The best strategy is to convert each item of information into a vivid mental image by putting it at a familiar location where it can be “seen” in the mind. So, for example, you might remember a grocery list as bread on the front sidewalk, milk on the front porch, bananas hanging from the front door, and so on. When you are at the grocery store and need to remember the list, you can mentally walk through the house and see what object is in each spot. The locations serve as retrieval cues for the desired information. Although this technique may seem far-fetched, with a little practice it can prove quite effective. In fact, the amount of information one can remember using this method is limited only by the number of locations one has memorized.
Another mnemonic that relies on the power of visual imagery is called the pegword method. There are many variations on the pegword method, but they are all based on the same general principle. People learn a series of words that serve as “pegs” on which memories can be “hung.” In one popular scheme, the pegwords rhyme with numbers to make the words easy to remember: One is a gun, two is a shoe, three is a tree, four is a door, five is a hive, six is sticks, seven is heaven, eight is a plate, nine is wine, and ten is a hen. To learn the same grocery list, one might associate gun and bread by imagining the gun shooting the bread. Two is a shoe, so one would imagine a milk carton sitting in a giant shoe, and so on.
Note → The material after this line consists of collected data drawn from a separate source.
(** * The lotto draw cache of [src/app/api/lotto/route.ts]

    A shallow embedding of the route handler: the upstream client
    ([fetchJson]), the draw fetcher with its retry loop ([fetchDrawOnce],
    [fetchDraw]), the latest-draw locator ([findLatestDraw]), the worker
    pool ([fetchRange]), the cache coordinator ([updateCache]) and the
    served read ([buildRanking], [GET]).

    - Numbers are integers ([Z]); a value read from a reply is a [jsnum],
      which also has NaN.  The draw numbers and time stamps the handler
      computes stay far below 2^53, so no rounding is modelled.
    - An asynchronous function is a tree of awaits ([Async]).  [run]
      awaits one on its own; the worker pool interleaves several.
    - The process state ([State]) is the global cache object, the clock
      and a log of what the process did.  The log is how statements count
      requests, waits, locator runs and syncs.
    - What the upstream answers, how much time an await takes and which
      suspended worker is resumed next are an [Environment]; statements
      quantify over it.
    - The workers that a rejected range fetch leaves running stay in the
      state ([strays]); the steps they take afterwards are [idle_run].
    - [JSON.parse] and the coercions of strings and objects to numbers
      and strings are parameters ([Builtins]). *)

(** The recommendation page of [src/app/page.tsx] is embedded after the
    route: its ranking ([buildRankingFromCounts]), its four ways of
    picking six numbers and the colour of a ball. *)

From stdpp Require Import gmap strings list.
From stdpp Require Import sorting.
From Stdlib Require Import ZArith Lia.

Local Open Scope Z_scope.

(** ** JavaScript values *)

(** A double, as far as the handler can tell values apart: NaN, an
    integer, or any other value (fractional or infinite). *)
Inductive jsnum : Type :=
| NaN
| Int (z : Z)
| NonInt.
When you need to remember the list of groceries, you simply recall the pegwords associated with each number; the pegwords then serve as retrieval cues for the groceries. Peg methods such as this one permit more flexible access to information than does the method of loci. For example, if you want to recite the items backwards for some reason, you can do so just as easily as in the forward direction. If you need to know the eighth item, you can say “eight is a plate” and mentally look at your image for the item on the plate.